Nature of appeal and onus of proof
[4] As with any appeal to the Commission against a decision of the Regulator, the
nature of the appeal is by way of hearing de novo. To establish her claim, the
appellant must satisfy the Commission, on the balance of probabilities, that her
1
claim is one for acceptance.
[5] The respondent conceded that, at the relevant time, the appellant was a worker.
The appellant's case
[6] The appellant's case is that she suffers from "numbness left side and buttock MRI 3 bulging discs" which constitutes a "personal injury" for the purposes of s 32(1) of the Act. In the alternative, the "numbness left side and buttock MRI 3 bulging discs" is an "aggravation" which, by virtue of s 32(3), becomes an "injury" within the meaning of s 32.
Background
[7] The appellant worked as a personal carer at TriCare Stafford Heights Pty Ltd ("TriCare") between 19 November 2007 and 19 December 2011.
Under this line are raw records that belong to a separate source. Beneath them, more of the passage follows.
(* ===== verification/Resolver.v ===== *)
(** * Component [internal/resolver]: definitions

    The DNS client of one outbound: its cache, the rotation over its upstream
    servers and the reading of an answer.  The DNS library is a parameter: the
    wire exchange, [dns.Fqdn] and the construction of a question; of a message
    the model keeps the fields the code reads. *)

From S2P Require Import Prelude.
From S2P Require Import GoStrings.
From S2P Require Import GoTime.
From S2P Require Import NetIP.
From S2P Require Import DomainName.
From S2P Require Import Outbound.

(** ** Messages *)

Definition TypeA : Z := 1.
Definition TypeAAAA : Z := 28.

Definition RcodeSuccess : Z := 0.
Definition RcodeFormatError : Z := 1.
Definition RcodeServerFailure : Z := 2.
Definition RcodeNameError : Z := 3.
Definition RcodeNotImplemented : Z := 4.
Definition RcodeRefused : Z := 5.

(** A resource record; [ip] are the bytes of a [net.IP]. *)
Inductive RR : Type :=
| RR_A (name : string) (ttl : Z) (ip : list Z)
| RR_AAAA (name : string) (ttl : Z) (ip : list Z)
| RR_CNAME (name : string) (ttl : Z) (target : string)
| RR_Other (name : string).

Record Question : Type := MkQuestion { q_Name : string; q_Qtype : Z }.

Record Msg : Type := MkMsg {
  msg_Id : Z;
  msg_Authoritative : bool;
  msg_Truncated : bool;
  msg_Rcode : Z;
  msg_Question : list Question;
  msg_Answer : list RR
}.

(** [net.IP.To4] and [netip.AddrFromSlice]. *)
Definition to4 (ip : list Z) : list Z :=
  if bool_decide (length ip = 4%nat) then ip
  else if bool_decide (length ip = 16%nat) && bool_decide (take 12 ip = replicate 10 0 ++ [255; 255]) then drop 12 ip
  else [].

Definition addr_from_slice (ip : list Z) : option addr :=
  if bool_decide (length ip = 4%nat) then Some (Addr4 (be_value ip))
  else if bool_decide (length ip = 16%nat) then Some (Addr6 (be_value ip) "")
  else None.

(** ** The client *)

Record cacheEntry : Type := MkCacheEntry { ce_addresses : list addr; ce_expiresAt : Z }.

(** [cacheKey]: the domain and the query type. *)
Notation cacheKey := (string * Z)%type (only parsing).

(** [cl_in_use] is the number of tokens in the semaphore, [cl_maxConcurrent]
    its capacity. *)
Record Client : Type := MkClient {
  cl_servers : list addr_port;
  cl_interfaceName : string;
  cl_timeout : Z;
  cl_maxConcurrent : Z;
  cl_in_use : Z;
  cl_next : Z;
  cl_cache : gmap (string * Z) cacheEntry
}.

Definition maxCacheEntries : Z := 1024.

Definition set_cache (cache : gmap (string * Z) cacheEntry) (c : Client) : Client :=
  MkClient (cl_servers c) (cl_interfaceName c) (cl_timeout c) (cl_maxConcurrent c) (cl_in_use c) (cl_next c) cache.

Definition set_next_server (next : Z) (c : Client) : Client :=
  MkClient (cl_servers c) (cl_interfaceName c) (cl_timeout c) (cl_maxConcurrent c) (cl_in_use c) next (cl_cache c).

(** An upstream that [newClient] refuses. *)
Definition bad_upstream (allowLoopback : bool) (server : addr_port) : bool :=
  negb (ap_valid server) || (ap_port server =? 0) || is_unspecified (ap_addr server) ||
  is4in6 (ap_addr server) || (negb allowLoopback && is_loopback (ap_addr server)).

(** [newClient] *)
Definition newClient (interfaceName : string) (servers : list addr_port) (timeout maxConcurrent : Z)
    (allowLoopback : bool) : result go_error Client :=
  fail_if bool_decide (interfaceName = "") with failure "resolver interface is required" in
  fail_if bool_decide (servers = []) with failure "resolver requires explicit upstream servers" in
  fail_if timeout <=? 0 with failure "resolver timeout must be positive" in
  fail_if (maxConcurrent <=? 0) || (65536 <? maxConcurrent) with failure "resolver max concurrency" in
  fail_if existsb (bad_upstream allowLoopback) servers with failure "resolver upstream must be non-loopback" in
  Ok (MkClient servers interfaceName timeout maxConcurrent 0 0 ∅).

(** [NewClient] *)
Definition NewClient (interfaceName : string) (servers : list addr_port) (timeout maxConcurrent : Z)
    : result go_error Client :=
  newClient interfaceName servers timeout maxConcurrent false.

(** ** Response codes *)

Definition isRetryableRCode (rcode : Z) : bool :=
  bool_decide (rcode = RcodeServerFailure) || bool_decide (rcode = RcodeRefused) ||
  bool_decide (rcode = RcodeNotImplemented).

(** [IsBusinessError] *)
Definition IsBusinessError (e : go_error) : bool :=
  match errors_as_response e with
  | Some rcode => negb (isRetryableRCode rcode)
  | None => errors_is ErrNoIPv4Address e || errors_is ErrNoIPv6Address e
  end.

(** ** The cache *)

(** [cached] *)
Definition cached (domain : string) (qtype now : Z) (c : Client) : Client * list addr :=
  match cl_cache c !! (domain, qtype) with
  | None => (c, [])
  | Some entry =>
      if ce_expiresAt entry <=? now then (set_cache (delete (domain, qtype) (cl_cache c)) c, [])
      else (c, ce_addresses entry)
  end.

(** The scan for the oldest entry, in the order [candidates] of the map. *)
Fixpoint oldest_loop (candidates : list ((string * Z) * cacheEntry)) (oldest : option ((string * Z) * Z))
    : option ((string * Z) * Z) :=
  match candidates with
  | [] => oldest
  | (key, entry) :: candidates' =>
      oldest_loop candidates'
        match oldest with
        | None => Some (key, ce_expiresAt entry)
        | Some (_, expiry) => if ce_expiresAt entry <? expiry then Some (key, ce_expiresAt entry) else oldest
        end
  end.

(** [store]; without a candidate the code deletes the zero key, which is never
    present. *)
Definition store_in_order (order : list ((string * Z) * cacheEntry)) (domain : string) (qtype : Z)
    (addresses : list addr) (expiresAt : Z) (c : Client) : Client :=
  let cache :=
    if maxCacheEntries <=? Z.of_nat (size (cl_cache c)) then
      delete match oldest_loop order None with Some (key, _) => key | None => ("", 0) end (cl_cache c)
    else cl_cache c in
  set_cache (<[(domain, qtype) := MkCacheEntry addresses expiresAt]> cache) c.

Definition store (domain : string) (qtype : Z) (addresses : list addr) (expiresAt : Z) (c : Client) : Client :=
  store_in_order (map_to_list (cl_cache c)) domain qtype addresses expiresAt c.

(** ** Reading an answer *)

(** [minimumTTL] *)
Definition minimumTTL (current : Z) (haveCurrent : bool) (candidate : Z) : Z * bool :=
  if negb haveCurrent || (candidate <? current) then (candidate, true) else (current, true).

Record cnameRecord : Type := MkCname { cn_target : string; cn_ttl : Z; cn_conflict : bool }.

Section answers.
  (** [dns.Fqdn]. *)
  Context (Fqdn : string -> string).

Definition canonicalDNSName (name : string) : string := to_lower (Fqdn name).

(** One iteration of the loop that collects the CNAME records. *)
Definition add_cname (cnames : gmap string cnameRecord) (answer : RR) : gmap string cnameRecord :=
  match answer with
  | RR_CNAME name ttl target =>
      let owner := canonicalDNSName name in
      let target := canonicalDNSName target in
      match cnames !! owner with
      | Some existing =>
          let conflict := cn_conflict existing || negb (bool_decide (cn_target existing = target)) in
          <[owner := MkCname (cn_target existing) (minimumTTL (cn_ttl existing) true ttl).1 conflict]> cnames
      | None => <[owner := MkCname target ttl false]> cnames
      end
  | _ => cnames
  end.

Definition collect_cnames (answers : list RR) : gmap string cnameRecord := fold_left add_cname answers ∅.

(** The ways [answerTarget] fails; [ChaseFuel] is not one of them, see
    [answer_target_terminates]. *)
Inductive chase_error : Type := CnameLoop (name : string) | CnameConflict (name : string) | ChaseFuel.

(** The second loop of [answerTarget]. *)
Fixpoint chase (fuel : nat) (cnames : gmap string cnameRecord) (current : string) (visited : gset string)
    (ttl : Z) (haveTTL : bool) : result chase_error (string * Z * bool) :=
  match fuel with
  | O => Err ChaseFuel
  | S fuel' =>
      if bool_decide (current ∈ visited) then Err (CnameLoop current)
      else
        match cnames !! current with
        | None => Ok (current, ttl, haveTTL)
        | Some record =>
            if cn_conflict record then Err (CnameConflict current)
            else
              let '(ttl, haveTTL) := minimumTTL ttl haveTTL (cn_ttl record) in
              chase fuel' cnames (cn_target record) ({[current]} ∪ visited) ttl haveTTL
        end
  end.

(** [answerTarget]: every turn visits a new name, all but the last of them
    owners of a CNAME, so two more than the number of owners is enough fuel. *)
Definition answerTarget (answers : list RR) (domain : string) : result chase_error (string * Z * bool) :=
  let cnames := collect_cnames answers in
  chase (S (S (size cnames))) cnames (canonicalDNSName domain) ∅ 0 false.

(** The address of a record of the wanted type. *)
Definition record_address (six : bool) (answer : RR) : option (string * Z * addr) :=
  match answer with
  | RR_A name ttl ip =>
      if six then None
      else match addr_from_slice (to4 ip) with
           | Some a => if is4 a then Some (name, ttl, a) else None
           | None => None
           end
  | RR_AAAA name ttl ip =>
      if six then
        match addr_from_slice ip with
        | Some a => if is6 a && negb (is4in6 a) then Some (name, ttl, a) else None
        | None => None
        end
      else None
  | _ => None
  end.

(** One iteration of the loop that collects the addresses.  [seen] of the code
    is the set of the collected addresses. *)
Definition add_address (six : bool) (target : string) (acc : list addr * Z * bool) (answer : RR)
    : list addr * Z * bool :=
  let '(addresses, ttl, haveTTL) := acc in
  match record_address six answer with
  | Some (name, recordTTL, a) =>
      if bool_decide (canonicalDNSName name = target) then
        let '(ttl, haveTTL) := minimumTTL ttl haveTTL recordTTL in
        if bool_decide (a ∈ addresses) then (addresses, ttl, haveTTL)
        else (addresses ++ [a], ttl, haveTTL)
      else acc
  | None => acc
  end.

Definition chase_failure (e : chase_error) : go_error :=
  match e with
  | CnameLoop name => failure ("DNS response contains a CNAME loop at " +:+ name)
  | CnameConflict name => failure ("DNS response contains conflicting CNAME targets for " +:+ name)
  | ChaseFuel => failure "out of fuel"
  end.

(** The addresses of a reply with their lifetime: the part of the two lookups
    between the exchange and the cache. *)
Definition read_reply (six : bool) (reply : Msg) (normalized : string) : result go_error (list addr * Z * bool) :=
  fail_if negb (msg_Rcode reply =? RcodeSuccess) with EResponse (msg_Rcode reply) in
  let! found := map_err chase_failure (answerTarget (msg_Answer reply) normalized) in
  let '(target, ttl, haveTTL) := found in
  let '(addresses, ttl, haveTTL) := fold_left (add_address six target) (msg_Answer reply) ([], ttl, haveTTL) in
  fail_if bool_decide (addresses = [])
  with EWrap "for domain" (ESentinel (if six then ErrNoIPv6Address else ErrNoIPv4Address)) in
  Ok (addresses, ttl, haveTTL).
End answers.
[8] On 25 April 2012, the appellant completed an "Accident/Incident Notification
Report" in which she identified the nature of her injury as "3 bulging discs, buttock
numbness" in her "back and left side buttock", the location of the incident where the
injury occurred as a "combination of A wing, B wing and Hostel", and the witnesses
to the incident as "all team members that [she] worked with." The "incident" was
described as one which occurred over a period time - namely, from 30 November
2011 to "current" - and was described in the following terms: "No specific episode,
continual bending, lifting aged care manual work." The "continual strenuous
pressure on [her] back" resulting from that continual bending, lifting and manual
2
work, she claimed, "has caused 3 bulging discs."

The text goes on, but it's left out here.